- **Input**
══════════════════════════════

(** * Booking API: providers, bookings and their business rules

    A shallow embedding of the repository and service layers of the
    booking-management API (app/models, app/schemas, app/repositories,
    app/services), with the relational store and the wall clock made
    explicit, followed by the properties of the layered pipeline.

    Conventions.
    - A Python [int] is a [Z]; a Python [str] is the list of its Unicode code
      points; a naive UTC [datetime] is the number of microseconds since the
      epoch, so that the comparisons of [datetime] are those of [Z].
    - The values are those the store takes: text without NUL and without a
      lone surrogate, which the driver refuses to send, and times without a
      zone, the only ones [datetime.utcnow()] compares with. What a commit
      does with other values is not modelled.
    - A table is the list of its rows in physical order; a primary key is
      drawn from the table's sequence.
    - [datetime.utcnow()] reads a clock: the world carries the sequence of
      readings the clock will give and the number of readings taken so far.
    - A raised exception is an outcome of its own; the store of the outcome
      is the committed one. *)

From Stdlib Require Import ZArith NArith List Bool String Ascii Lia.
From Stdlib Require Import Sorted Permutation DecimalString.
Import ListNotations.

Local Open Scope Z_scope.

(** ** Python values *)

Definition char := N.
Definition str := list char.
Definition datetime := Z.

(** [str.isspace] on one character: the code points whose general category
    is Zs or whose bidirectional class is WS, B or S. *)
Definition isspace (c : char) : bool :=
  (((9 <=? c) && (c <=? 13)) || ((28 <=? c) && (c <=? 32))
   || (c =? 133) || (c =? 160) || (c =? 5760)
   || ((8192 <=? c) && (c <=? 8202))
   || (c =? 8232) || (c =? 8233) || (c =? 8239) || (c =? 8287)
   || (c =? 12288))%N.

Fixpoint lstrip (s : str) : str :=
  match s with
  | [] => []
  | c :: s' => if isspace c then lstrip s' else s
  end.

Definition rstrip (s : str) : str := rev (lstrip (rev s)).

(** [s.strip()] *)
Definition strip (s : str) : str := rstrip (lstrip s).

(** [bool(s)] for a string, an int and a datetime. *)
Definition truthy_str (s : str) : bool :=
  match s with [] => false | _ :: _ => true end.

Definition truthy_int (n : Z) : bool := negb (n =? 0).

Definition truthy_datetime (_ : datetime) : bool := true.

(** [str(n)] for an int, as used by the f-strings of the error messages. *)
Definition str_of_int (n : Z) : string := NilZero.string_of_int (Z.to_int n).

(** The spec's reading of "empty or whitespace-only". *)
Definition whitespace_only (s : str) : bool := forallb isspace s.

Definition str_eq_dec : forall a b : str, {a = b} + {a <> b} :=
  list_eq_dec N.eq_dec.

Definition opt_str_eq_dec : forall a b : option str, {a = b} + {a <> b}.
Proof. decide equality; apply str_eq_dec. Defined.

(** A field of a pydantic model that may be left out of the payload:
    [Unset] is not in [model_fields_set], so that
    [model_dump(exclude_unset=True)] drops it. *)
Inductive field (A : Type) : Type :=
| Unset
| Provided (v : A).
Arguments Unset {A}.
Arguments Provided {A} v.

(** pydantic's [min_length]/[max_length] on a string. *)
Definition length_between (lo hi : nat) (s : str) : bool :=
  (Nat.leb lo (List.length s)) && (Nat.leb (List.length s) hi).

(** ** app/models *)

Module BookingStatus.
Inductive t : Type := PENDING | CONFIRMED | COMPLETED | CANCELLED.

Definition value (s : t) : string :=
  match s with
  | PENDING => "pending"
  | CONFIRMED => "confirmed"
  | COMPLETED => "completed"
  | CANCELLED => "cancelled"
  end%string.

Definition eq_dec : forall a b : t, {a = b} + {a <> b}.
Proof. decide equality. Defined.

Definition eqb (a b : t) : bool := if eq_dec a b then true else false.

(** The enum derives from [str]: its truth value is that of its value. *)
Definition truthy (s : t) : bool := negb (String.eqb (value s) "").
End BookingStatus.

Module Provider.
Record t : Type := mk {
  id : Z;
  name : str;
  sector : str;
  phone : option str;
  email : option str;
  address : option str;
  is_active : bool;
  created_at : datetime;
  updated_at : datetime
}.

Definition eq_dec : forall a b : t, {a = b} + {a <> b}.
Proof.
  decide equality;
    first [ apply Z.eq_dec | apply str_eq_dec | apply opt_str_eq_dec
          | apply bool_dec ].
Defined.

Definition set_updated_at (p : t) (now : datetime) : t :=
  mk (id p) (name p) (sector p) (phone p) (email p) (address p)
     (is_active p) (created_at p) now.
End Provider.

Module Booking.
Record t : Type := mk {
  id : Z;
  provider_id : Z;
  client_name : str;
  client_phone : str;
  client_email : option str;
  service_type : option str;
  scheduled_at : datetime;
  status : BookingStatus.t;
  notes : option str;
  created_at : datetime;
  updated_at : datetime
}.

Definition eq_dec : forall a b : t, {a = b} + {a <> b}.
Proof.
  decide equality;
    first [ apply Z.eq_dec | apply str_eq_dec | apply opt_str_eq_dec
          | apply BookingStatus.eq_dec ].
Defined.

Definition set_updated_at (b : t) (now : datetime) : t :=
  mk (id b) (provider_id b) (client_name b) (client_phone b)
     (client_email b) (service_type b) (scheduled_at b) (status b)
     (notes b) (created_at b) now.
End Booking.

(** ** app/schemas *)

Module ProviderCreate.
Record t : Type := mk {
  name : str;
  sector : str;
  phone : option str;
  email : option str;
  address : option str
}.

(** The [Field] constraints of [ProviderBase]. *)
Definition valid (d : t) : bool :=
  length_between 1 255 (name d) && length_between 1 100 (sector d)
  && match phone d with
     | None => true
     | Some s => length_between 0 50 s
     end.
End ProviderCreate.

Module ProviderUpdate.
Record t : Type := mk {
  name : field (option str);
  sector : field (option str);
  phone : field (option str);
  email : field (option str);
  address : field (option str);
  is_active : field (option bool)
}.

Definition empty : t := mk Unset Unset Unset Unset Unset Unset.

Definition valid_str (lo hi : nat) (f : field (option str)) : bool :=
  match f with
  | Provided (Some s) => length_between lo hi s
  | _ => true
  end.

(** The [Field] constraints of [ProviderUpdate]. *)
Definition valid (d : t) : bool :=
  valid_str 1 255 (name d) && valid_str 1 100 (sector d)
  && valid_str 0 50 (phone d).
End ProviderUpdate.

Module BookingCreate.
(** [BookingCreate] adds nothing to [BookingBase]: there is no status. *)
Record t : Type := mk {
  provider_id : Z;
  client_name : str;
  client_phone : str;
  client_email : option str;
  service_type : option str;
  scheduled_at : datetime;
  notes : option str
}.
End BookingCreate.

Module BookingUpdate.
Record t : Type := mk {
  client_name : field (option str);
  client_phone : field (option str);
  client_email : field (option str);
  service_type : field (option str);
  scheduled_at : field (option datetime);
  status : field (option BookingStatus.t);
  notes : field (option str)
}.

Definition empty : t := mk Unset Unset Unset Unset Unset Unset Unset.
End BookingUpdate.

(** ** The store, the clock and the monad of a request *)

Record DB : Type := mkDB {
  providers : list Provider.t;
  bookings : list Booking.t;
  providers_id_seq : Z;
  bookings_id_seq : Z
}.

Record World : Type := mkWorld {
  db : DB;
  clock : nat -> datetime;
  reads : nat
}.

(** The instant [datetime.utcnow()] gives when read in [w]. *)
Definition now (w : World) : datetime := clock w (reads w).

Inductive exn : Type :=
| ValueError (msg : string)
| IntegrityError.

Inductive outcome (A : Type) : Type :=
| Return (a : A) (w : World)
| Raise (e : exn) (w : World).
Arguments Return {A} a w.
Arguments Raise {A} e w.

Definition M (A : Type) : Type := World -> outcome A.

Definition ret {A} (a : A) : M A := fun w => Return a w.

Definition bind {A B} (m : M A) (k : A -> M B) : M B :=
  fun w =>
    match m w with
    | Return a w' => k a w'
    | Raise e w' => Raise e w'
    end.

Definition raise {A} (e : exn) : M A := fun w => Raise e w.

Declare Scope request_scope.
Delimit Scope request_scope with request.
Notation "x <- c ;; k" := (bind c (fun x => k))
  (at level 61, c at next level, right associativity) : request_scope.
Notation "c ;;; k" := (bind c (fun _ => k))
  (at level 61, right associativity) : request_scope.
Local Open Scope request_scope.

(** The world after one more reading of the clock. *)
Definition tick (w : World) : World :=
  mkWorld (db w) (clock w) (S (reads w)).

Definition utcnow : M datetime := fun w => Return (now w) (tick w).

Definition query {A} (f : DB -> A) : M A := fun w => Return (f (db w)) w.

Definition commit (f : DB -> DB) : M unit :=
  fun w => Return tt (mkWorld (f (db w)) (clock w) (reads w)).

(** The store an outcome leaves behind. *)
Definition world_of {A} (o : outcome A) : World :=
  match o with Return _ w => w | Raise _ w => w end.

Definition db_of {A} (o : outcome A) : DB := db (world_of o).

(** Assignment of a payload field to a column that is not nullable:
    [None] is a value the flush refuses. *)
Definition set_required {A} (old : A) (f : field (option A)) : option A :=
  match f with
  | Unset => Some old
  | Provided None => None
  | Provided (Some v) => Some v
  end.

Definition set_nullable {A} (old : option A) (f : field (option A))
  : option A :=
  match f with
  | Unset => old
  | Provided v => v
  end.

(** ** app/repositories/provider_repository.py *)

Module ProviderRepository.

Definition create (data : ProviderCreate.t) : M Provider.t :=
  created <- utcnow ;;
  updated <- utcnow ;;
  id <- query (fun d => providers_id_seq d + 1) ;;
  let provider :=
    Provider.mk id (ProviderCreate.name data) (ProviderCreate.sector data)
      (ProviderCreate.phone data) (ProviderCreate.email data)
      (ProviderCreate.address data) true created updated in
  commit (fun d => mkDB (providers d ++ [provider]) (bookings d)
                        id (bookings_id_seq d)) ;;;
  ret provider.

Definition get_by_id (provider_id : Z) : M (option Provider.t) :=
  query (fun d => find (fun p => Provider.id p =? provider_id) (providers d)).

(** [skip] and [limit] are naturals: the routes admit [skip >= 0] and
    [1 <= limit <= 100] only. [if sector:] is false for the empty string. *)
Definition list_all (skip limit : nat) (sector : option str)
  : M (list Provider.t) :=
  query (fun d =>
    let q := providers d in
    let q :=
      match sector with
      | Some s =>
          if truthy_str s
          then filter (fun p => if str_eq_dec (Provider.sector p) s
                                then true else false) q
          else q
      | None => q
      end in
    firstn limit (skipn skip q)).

══════════════════════════════

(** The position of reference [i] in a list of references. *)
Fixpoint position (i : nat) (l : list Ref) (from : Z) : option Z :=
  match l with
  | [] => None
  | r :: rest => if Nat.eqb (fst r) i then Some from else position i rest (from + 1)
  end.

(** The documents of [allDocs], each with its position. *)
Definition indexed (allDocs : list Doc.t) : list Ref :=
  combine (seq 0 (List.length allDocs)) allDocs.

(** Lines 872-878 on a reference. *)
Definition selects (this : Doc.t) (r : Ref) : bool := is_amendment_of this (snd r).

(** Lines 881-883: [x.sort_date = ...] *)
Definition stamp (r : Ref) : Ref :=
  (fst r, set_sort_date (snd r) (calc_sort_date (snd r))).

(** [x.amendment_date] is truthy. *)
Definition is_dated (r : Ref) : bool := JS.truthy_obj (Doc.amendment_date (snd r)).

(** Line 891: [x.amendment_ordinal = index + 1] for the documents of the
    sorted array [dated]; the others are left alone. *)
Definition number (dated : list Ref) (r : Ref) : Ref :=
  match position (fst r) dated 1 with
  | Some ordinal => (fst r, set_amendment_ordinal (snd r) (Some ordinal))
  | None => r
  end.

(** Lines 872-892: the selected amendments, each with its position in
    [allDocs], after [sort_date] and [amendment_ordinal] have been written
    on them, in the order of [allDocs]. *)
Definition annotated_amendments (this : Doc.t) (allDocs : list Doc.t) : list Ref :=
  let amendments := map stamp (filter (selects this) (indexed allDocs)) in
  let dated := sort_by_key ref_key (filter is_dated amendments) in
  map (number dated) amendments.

══════════════════════════════

- **Prompt**
Retype exactly the span of lines from the one with "w => Raise e w." through the one with "(** [skip] and"; include both ends and omit the rest of the material.

- **Task answer**
Definition raise {A} (e : exn) : M A := fun w => Raise e w.

Declare Scope request_scope.
Delimit Scope request_scope with request.
Notation "x <- c ;; k" := (bind c (fun x => k))
  (at level 61, c at next level, right associativity) : request_scope.
Notation "c ;;; k" := (bind c (fun _ => k))
  (at level 61, right associativity) : request_scope.
Local Open Scope request_scope.

(** The world after one more reading of the clock. *)
Definition tick (w : World) : World :=
  mkWorld (db w) (clock w) (S (reads w)).

Definition utcnow : M datetime := fun w => Return (now w) (tick w).

Definition query {A} (f : DB -> A) : M A := fun w => Return (f (db w)) w.

Definition commit (f : DB -> DB) : M unit :=
  fun w => Return tt (mkWorld (f (db w)) (clock w) (reads w)).

(** The store an outcome leaves behind. *)
Definition world_of {A} (o : outcome A) : World :=
  match o with Return _ w => w | Raise _ w => w end.

Definition db_of {A} (o : outcome A) : DB := db (world_of o).

(** Assignment of a payload field to a column that is not nullable:
    [None] is a value the flush refuses. *)
Definition set_required {A} (old : A) (f : field (option A)) : option A :=
  match f with
  | Unset => Some old
  | Provided None => None
  | Provided (Some v) => Some v
  end.

Definition set_nullable {A} (old : option A) (f : field (option A))
  : option A :=
  match f with
  | Unset => old
  | Provided v => v
  end.

(** ** app/repositories/provider_repository.py *)

Module ProviderRepository.

Definition create (data : ProviderCreate.t) : M Provider.t :=
  created <- utcnow ;;
  updated <- utcnow ;;
  id <- query (fun d => providers_id_seq d + 1) ;;
  let provider :=
    Provider.mk id (ProviderCreate.name data) (ProviderCreate.sector data)
      (ProviderCreate.phone data) (ProviderCreate.email data)
      (ProviderCreate.address data) true created updated in
  commit (fun d => mkDB (providers d ++ [provider]) (bookings d)
                        id (bookings_id_seq d)) ;;;
  ret provider.

Definition get_by_id (provider_id : Z) : M (option Provider.t) :=
  query (fun d => find (fun p => Provider.id p =? provider_id) (providers d)).

(** [skip] and [limit] are naturals: the routes admit [skip >= 0] and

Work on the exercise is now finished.